• _DATASET_:
(** * PEOE partial charges (biotite.structure.charges)

    A shallow embedding of [src/biotite/structure/charges.py]: the
    parameter table [EN_PARAMETERS], the lookup [_get_parameters] and the
    Gasteiger-Marsili relaxation [partial_charges].

    The program computes with NumPy [float64] values.  The embedding is
    written once over an interface of arithmetic ([Arith]) and is
    instantiated twice:
    - [Binary64]: IEEE 754 binary64, the arithmetic the program runs on
      (Rocq's primitive floats);
    - [Exact]: rational numbers extended with one NaN value, the arithmetic
      of the statements that are about exact values.

    What is stated of the program is stated for any arithmetic or for
    [Binary64].  Rounding and overflow are derived from the specification
    of the doubles, [SpecFloat]: a sum of doubles is their exact sum but
    for a relative error of 2^-53, or an infinity.

    The array [charges] is an array of floats, as the zero default and the
    returned partial charges are.  (With an array of integers NumPy would
    truncate every update in place and refuse to store NaN; such arrays
    are outside this development.)  Its elements, the atom count and the
    bond indices are those of a well-formed [AtomArray]: one element per
    atom, bond indices below the atom count.  The two checks NumPy makes
    at run time are part of the embedding: an index out of range raises
    [IndexError], charges not aligned with the atoms raise [ValueError]. *)

From Stdlib Require Import ZArith QArith Qcanon Floats Lia Field.
From stdpp Require Import base list strings.

Set Warnings "-inexact-float".

(** ** Arithmetic interface *)

Class Arith (F : Type) := {
  fnan : F;                      (* np.nan *)
  fdec : Z -> F;                 (* the literal with two decimals: fdec 717 is 7.17 *)
  fadd : F -> F -> F;
  fsub : F -> F -> F;
  fmul : F -> F -> F;
  fdiv : F -> F -> F;
  fgtb : F -> F -> bool;         (* x > y *)
  feqb : F -> F -> bool;         (* x == y *)
  fisnan : F -> bool             (* np.isnan *)
}.

(** NaN is absorbing for the operations the electronegativity is built
    from. Both instances below satisfy these laws. *)
Class NanLaws (F : Type) `{Arith F} := {
  fisnan_nan : fisnan fnan = true;
  fisnan_add_l : forall x y, fisnan x = true -> fisnan (fadd x y) = true;
  fisnan_mul_l : forall x y, fisnan x = true -> fisnan (fmul x y) = true
}.

(** ** Exceptions, warnings and the state monad *)

Inductive exn := AttributeError | ValueError | IndexError.

Inductive warning :=
  | MissingCharges                           (* no charge array, no annotation *)
  | MissingParameters (atoms : list string). (* the joined, unique element list *)

Definition M (S A : Type) : Type := S -> (exn + A) * S.

Definition ret {S A} (a : A) : M S A := fun s => (inr a, s).

Definition bind {S A B} (m : M S A) (k : A -> M S B) : M S B :=
  fun s => match m s with
           | (inl e, s') => (inl e, s')
           | (inr a, s') => k a s'
           end.

Definition raise {S A} (e : exn) : M S A := fun s => (inl e, s).

Definition get_state {S} : M S S := fun s => (inr s, s).

Definition modify {S} (f : S -> S) : M S unit := fun s => (inr tt, f s).

Declare Scope M_scope.
Delimit Scope M_scope with M.
Notation "x <- m ;; k" := (bind m (fun x => k))
  (at level 100, m at next level, right associativity) : M_scope.
Notation "m ;; k" := (bind m (fun _ => k))
  (at level 100, right associativity) : M_scope.
Local Open Scope M_scope.

(** [for x in l: body x] *)
Fixpoint for_each {S A} (l : list A) (body : A -> M S unit) : M S unit :=
  match l with
  | [] => ret tt
  | x :: l' => body x ;; for_each l' body
  end.

(** ** The parameter table *)

(** [EN_PARAMETERS]: element, then number of binding partners, then
    (a, b, c).  The literals have at most two decimals and are kept in
    hundredths; [fdec] turns them into values of the arithmetic. *)
Definition EN_PARAMETERS : list (string * list (nat * (Z * Z * Z))) :=
  [ ("H",  [ (1%nat, (717, 624, -56)) ]);
    ("C",  [ (4%nat, (798, 918, 188));
             (3%nat, (879, 918, 188));
             (2%nat, (1039, 945, 73)) ]);
    ("N",  [ (4%nat, (1154, 1082, 136));
             (3%nat, (1154, 1082, 136));
             (2%nat, (1287, 1115, 85));
             (1%nat, (1568, 1170, -27)) ]);
    ("O",  [ (2%nat, (1418, 1292, 139));
             (1%nat, (1707, 1379, 47)) ]);
    ("S",  [ (2%nat, (1014, 913, 138)) ]);
    ("F",  [ (1%nat, (1466, 1385, 231)) ]);
    ("Cl", [ (1%nat, (1100, 969, 135)) ]);
    ("Br", [ (1%nat, (1008, 847, 116)) ]);
    ("I",  [ (1%nat, (990, 796, 96)) ]) ]%Z.

(** [EN_POS_HYDROGEN = 20.02], in hundredths. *)
Definition EN_POS_HYDROGEN : Z := 2002.

(** [d[k]] on a dict literal; [None] stands for KeyError. *)
Fixpoint dict_get {K V} `{EqDecision K} (d : list (K * V)) (k : K) : option V :=
  match d with
  | [] => None
  | (k', v) :: d' => if decide (k' = k) then Some v else dict_get d' k
  end.
(** * Round Robin and Earliest Deadline First: the simulation of scheduler.py

    The development follows [scheduler.py]: the [process] class, the
    admission routine [update_ready_queue], the two simulation loops [rr] and
    [edf], [check_status] and [calculate_metrics].

    Conventions of the embedding.
    - Python integers are unbounded: they are [Z].
    - An attribute that [__init__] sets to [None] is an [option].
    - A Python list of process objects is a [list process].  The objects of a
      run are pairwise distinct (this is what [read_processes] builds, one
      fresh object per line), and at every moment an object sits in exactly
      one of the pending list, the ready queue, the local variable [process]
      and the completed list, so that in-place mutation of an object is the
      replacement of its record at the one place where it lives.
    - The global [current_time] and the three lists are the fields of the
      simulation state [sim].
    - A [while] loop which Python may run forever is run with a fuel; the
      function returns [None] when the fuel is exhausted.
    - A raised exception is a value of [result]. *)

From Stdlib Require Import List ZArith QArith Qround Lia Bool String.
From Stdlib Require Import Permutation Sorted Ascii.
Import ListNotations.
Local Open Scope Z_scope.
(** * bin_merger: the merge/layout engine of [merger.py]

    A shallow embedding of [calculate_crc32], [generate_aio_header],
    [generate_elan_header] and [merge_binaries], together with the
    properties of offset resolution, overlap composition, checksums and
    header serialisation.

    Python integers are unbounded, so offsets and sizes are [Z]; byte
    strings are [list byte]; the file system touched by [open] is a finite
    map from paths to contents. Python exceptions are the [Err] results.

    The pre-flight overlap check and [run_merge] of [main.py] and the test
    of [test_binaries.py] are embedded after the engine. *)

From Stdlib Require Import ZArith List Lia Bool.
From Stdlib Require Import Init.Byte.
From stdpp Require Import base gmap strings list.

Local Open Scope Z_scope.

(** ** Bytes *)

Abbreviation bytes := (list byte).

Definition byte_to_Z (b : byte) : Z := Z.of_N (Byte.to_N b).

(** The byte whose value is [z mod 256]. *)
Definition byte_of_Z (z : Z) : byte :=
  match Byte.of_N (Z.to_N (z mod 256)) with
  | Some b => b
  | None => x00
  end.

(** ** Exceptions *)

Inductive exn : Type :=
| OSError (path : string)        (* open() failed *)
| StructError                    (* struct.error: value out of range *)
| IndexError                     (* item assignment out of range *)
| AssertionError
| KeyError (key : string).

Inductive result (A : Type) : Type :=
| Ok (a : A)
| Err (e : exn).
Arguments Ok {A} a.
Arguments Err {A} e.

(** An exception aborts the rest of the computation. *)
#[global] Instance result_bind : MBind result := fun A B k r =>
  match r with
  | Ok a => k a
  | Err e => Err e
  end.

(** A [for] loop whose body may raise: the loop state is threaded from
    left to right and the first exception ends the loop. *)
Fixpoint for_each {S A : Type} (body : S -> A -> result S) (l : list A) (s : S)
  : result S :=
  match l with
  | [] => Ok s
  | x :: l' => s' ← body s x; for_each body l' s'
  end.

(** ** The file system seen through [open] *)

Record filesystem := {
  contents : gmap string bytes;   (* readable files *)
  unwritable : gset string        (* paths where open(path, "wb") fails *)
}.
(* A file is its path: two spellings of one path, or two links to one
   file, are two files here. *)

(** Code that performs I/O: it runs on a file system, leaves a file system
    behind and returns or raises. *)
Definition IO (A : Type) : Type := filesystem -> filesystem * result A.

#[global] Instance IO_ret : MRet IO := fun A a fs => (fs, Ok a).
#[global] Instance IO_bind : MBind IO := fun A B k m fs =>
  match m fs with
  | (fs', Ok a) => k a fs'
  | (fs', Err e) => (fs', Err e)
  end.

(** Code without I/O run inside code with I/O. *)
Definition pure {A} (r : result A) : IO A := fun fs => (fs, r).

Fixpoint for_each_io {S A : Type} (body : S -> A -> IO S) (l : list A) (s : S)
  : IO S :=
  match l with
  | [] => mret s
  | x :: l' => s' ← body s x; for_each_io body l' s'
  end.

(** [with open(filepath, "rb") as f: data = f.read()] *)
Definition read_file (filepath : string) : IO bytes := fun fs =>
  match contents fs !! filepath with
  | Some data => (fs, Ok data)
  | None => (fs, Err (OSError filepath))
  end.

(** [with open(output_filepath, "wb") as f: f.write(final_bin)]: the file
    is created or replaced by [data] unless it cannot be opened. A write
    that fails after the open, which has truncated the file by then, is
    outside the model. *)
Definition write_file (filepath : string) (data : bytes) : IO unit := fun fs =>
  if decide (filepath ∈ unwritable fs) then (fs, Err (OSError filepath))
  else ({| contents := <[filepath := data]> (contents fs);
           unwritable := unwritable fs |}, Ok tt).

• _ABOUT THIS EXERCISE_:
Report how many lines of the entries above contain the word "returns", giving the number by itself.

• _RESULT FOR THIS TASK_:
2